Qu’un Sarkozy ait tenté d’incarner cette figure la rend-elle seulement virile ? Il semble bien que la hargne n’ait pas l’ampleur de la haine, elle manifeste une forme d’impuissance plutôt que de puissance. N’est pas mère grand qui veut !
 
Cette archaïque majesté ne se dévoile qu’avec prudence. Tant qu’elle n’est pas assurée de triompher, elle s’exprime à mots couverts, et détournés. Ce n’est pas le moindre de ses plaisirs ! Si l’extermination finale serait la jouissance des jouissances, elle serait aussi la dernière, elle laisserait derrière elle comme un creux, un manque. N’est-il pas préférable d’en rester à une lutte sans fin ? 
 
Quel bonheur, en effet, de faire plier ce qui résiste ; de convaincre, quand c’est une manière de vaincre. Pour parvenir à emmener autrui où il ne vaut pas aller, il faut développer d'habiles raisonnements qui sont autant de trésors de perversité.
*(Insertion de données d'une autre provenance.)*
Lemma le_lt_trans a b c : bytes_le a b = true → bytes_compare b c = Lt → bytes_compare a c = Lt.
Proof.
  unfold bytes_le. destruct (bytes_compare a b) eqn:E; [|by intros _; apply bytes_compare_trans|done].
  by apply bytes_compare_Eq in E as ->.
Qed.
Lemma lt_le_trans a b c : bytes_compare a b = Lt → bytes_le b c = true → bytes_compare a c = Lt.
Proof.
  unfold bytes_le. destruct (bytes_compare b c) eqn:E; [|by intros ? _; eapply bytes_compare_trans|done].
  by apply bytes_compare_Eq in E as ->.
Qed.
Lemma bytes_lt_irrefl a : bytes_compare a a ≠ Lt.
Proof. by rewrite (proj2 (bytes_compare_Eq a a)). Qed.
Lemma bytes_le_not_lt a b : bytes_le a b = true ↔ bytes_compare b a ≠ Lt.
Proof. unfold bytes_le. rewrite (bytes_compare_opp a b). by destruct (bytes_compare a b). Qed.

Lemma sorted_lookup {A} (R : A → A → Prop) l i j x y : StronglySorted R l → (i < j)%nat →
  l !! i = Some x → l !! j = Some y → R x y.
Proof.
  intros Hs. revert i j. induction Hs as [|a l Hl IH Ha]; intros i j Hij Hi Hj; [done|].
  destruct j as [|j]; [lia|]. destruct i as [|i]; cbn in *.
  - injection Hi as ->. by eapply Forall_lookup in Ha.
  - eapply IH; [|done..]. lia.
Qed.

Section Search.
Context (l : list Range) (ip : list Z).
Hypothesis Hok : rangesOk l.
Abbreviation first := (λ i, First (nth i l dummyRange)).

Lemma first_lookup i r : l !! i = Some r → first i = First r.
Proof. intros H. cbn beta. by rewrite (nth_lookup_Some _ _ _ _ H). Qed.

Lemma last_lt_first i j r s : (i < j)%nat → l !! i = Some r → l !! j = Some s → bytes_compare (Last r) (First s) = Lt.
Proof. intros Hij Hi Hj. exact (sorted_lookup _ l i j r s (proj1 Hok) Hij Hi Hj). Qed.

Lemma first_lt i j r s : (i < j)%nat → l !! i = Some r → l !! j = Some s → bytes_compare (First r) (First s) = Lt.
Proof.
  intros Hij Hi Hj. eapply le_lt_trans; [|by eapply last_lt_first].
  destruct Hok as [_ Hf]. by eapply Forall_lookup in Hf.
Qed.

Lemma search_exact : (0 < length l)%nat →
  let i := sort_Search (length l) (λ i, if Nat.leb (length l) (i + 1) then true else
                              match bytes_compare ip (first (i + 1)%nat) with Lt => true | _ => false end) in
  (i < length l)%nat ∧ ∀ j r, l !! j = Some r → contains ip r = true → j = i.
Proof.
  intros Hn. set (P := λ i, if Nat.leb (length l) (i + 1) then true else
    match bytes_compare ip (first (i + 1)%nat) with Lt => true | _ => false end). cbn zeta.
  destruct (sort_Search_spec (length l) P) as (Hi & Hlo & Hhi).
  { intros a b Hab. unfold P. destruct (Nat.leb_spec (length l) (b + 1)); [done|].
    destruct (Nat.leb_spec (length l) (a + 1)); [lia|].
    destruct (decide (a = b)) as [->|]; [done|].
    destruct (lookup_lt_is_Some_2 l (a + 1)) as [ra Ha]; [lia|]. destruct (lookup_lt_is_Some_2 l (b + 1)) as [rb Hb]; [lia|].
    rewrite (first_lookup _ _ Ha), (first_lookup _ _ Hb). intros Hlt.
    assert (bytes_compare ip (First rb) = Lt) as ->; [|done].
    eapply bytes_compare_trans; [|exact (first_lt (a + 1) (b + 1) ra rb ltac:(lia) Ha Hb)]. by destruct (bytes_compare ip (First ra)). }
  set (i := sort_Search (length l) P) in *.
  assert (Hlt : (i < length l)%nat).
  { destruct (decide (i = length l)) as [E|]; [|lia]. specialize (Hlo (length l - 1)%nat ltac:(lia)). unfold P in Hlo.
    by rewrite (proj2 (Nat.leb_le _ _)) in Hlo by lia. }
  split; [done|]. intros j r Hj [Hc1 Hc2]%andb_true_iff. pose proof (lookup_lt_Some _ _ _ Hj) as Hjl.
  destruct (lt_eq_lt_dec j i) as [[Hji|]|Hij]; [|done|]; exfalso.
  - specialize (Hlo (i - 1)%nat ltac:(lia)). unfold P in Hlo. rewrite (proj2 (Nat.leb_gt _ _)) in Hlo by lia.
    replace (i - 1 + 1)%nat with i in Hlo by lia. destruct (lookup_lt_is_Some_2 l i Hlt) as [ri Hri].
    rewrite (first_lookup _ _ Hri) in Hlo. pose proof (last_lt_first j i r ri Hji Hj Hri) as Hll.
    pose proof (le_lt_trans _ _ _ Hc2 Hll) as Hlt2. by rewrite Hlt2 in Hlo.
  - specialize (Hhi i ltac:(lia)). unfold P in Hhi. rewrite (proj2 (Nat.leb_gt _ _)) in Hhi by lia.
    destruct (lookup_lt_is_Some_2 l (i + 1)) as [ri Hri]; [lia|]. rewrite (first_lookup _ _ Hri) in Hhi.
    assert (Hlt2 : bytes_compare ip (First ri) = Lt) by (by destruct (bytes_compare ip (First ri))).
    apply (bytes_lt_irrefl ip). eapply lt_le_trans; [exact Hlt2|].
    destruct (decide (j = i + 1)%nat) as [->|]; [by simplify_eq|].
    apply bytes_le_lt. eapply lt_le_trans; [exact (first_lt (i + 1) j ri r ltac:(lia) Hri Hj)|done].
Qed.
End Search.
On peut trouver un plaisir immense à ces détournements. Pour les réussir, il est nécessaire de se forger une indifférence radicale. Le mépris risquerait de percer, or personne n’aime être méprisé. L’indifférence est plus efficace, elle permet de comprendre comment fonctionne le « peuple ». Le pervers a cette capacité d'entendre chez l'autre les désirs qu'il ne peut s'avouer. On sait donc qu’il est prêt à n’importe quoi pour avoir un toit sur la tête et une poule dans son pot. Tout démuni est un mets de choix. Il suffit pour cela qu’il ait été abruti, ce à quoi heureusement on s’affaire à l’école et dans les medias. L’éducation, la culture le rendraient trop intelligent, et donc insoumis.
 
Alors, on peut manipuler les mythes collectifs pour réveiller la bête qui sommeille. Le « peuple » ne fut-il pas capable du pire lors de la Terreur, de 1830, 1848, 1870 ? Après 1945, après 1958, il fallut réveiller la fureur meurtrière qui couvait sous la cendre. Le Front national, de lutte pour la libération et l’indépendance de la France créé par le Parti communiste en 1941 était bien oublié en 1972. Faute d’imagination, on a donc repris le sigle, et détourné l’esprit patriotique qui l’inspirait. Quelle ironie, grinçante à souhait, quelle jouissance pour des nostalgiques du nazisme, adeptes du « détail », de subvertir le nom d’un mouvement qui lutta contre eux ! Plus le mensonge est gros, plus il passe : pour l’oser, il suffit de parier sur l’innocence de la populace, sur son indolence. Et ça marche !
 
La grande entreprise fut de détourner le mythe républicain. On allait refaire 1789 ! On allait recommencer la Terreur ! à bas les nantis, les politicards, tous des accapareurs ! La Nation allait se lever à nouveau pour lutter contre l’ennemi de l’extérieur dans une nouvelle guerre révolutionnaire. La nation en armes n’a-t-elle pas repoussé l’Europe coalisée contre elle dans les années 1790 ? On va recommencer ! C’est pourquoi le Front réclame dans son programme plus d’armée, plus de police. Puisque le peuple aime la guerre : alors les partis sont clairs, l’ennemi est bien identifié, il veut notre mort, on retrouve l’esprit de corps ; la communion dans la lutte contre l’ennemi que connut le père Le Pen dans les guerres d’Indochine et d’Algérie. Ce qu’il y a de bien en temps de guerre, c’est que le meurtre devient légal. On peut déchainer ses pulsions les plus primitives, celles-mêmes qui se trouvaient refoulées, contenues par le barrage de la civilité. Freud avait raison de soutenir qu’il est difficile de renoncer à ses pulsions de bébé, que cette continence est à la source d’un malaise dans la civilisation.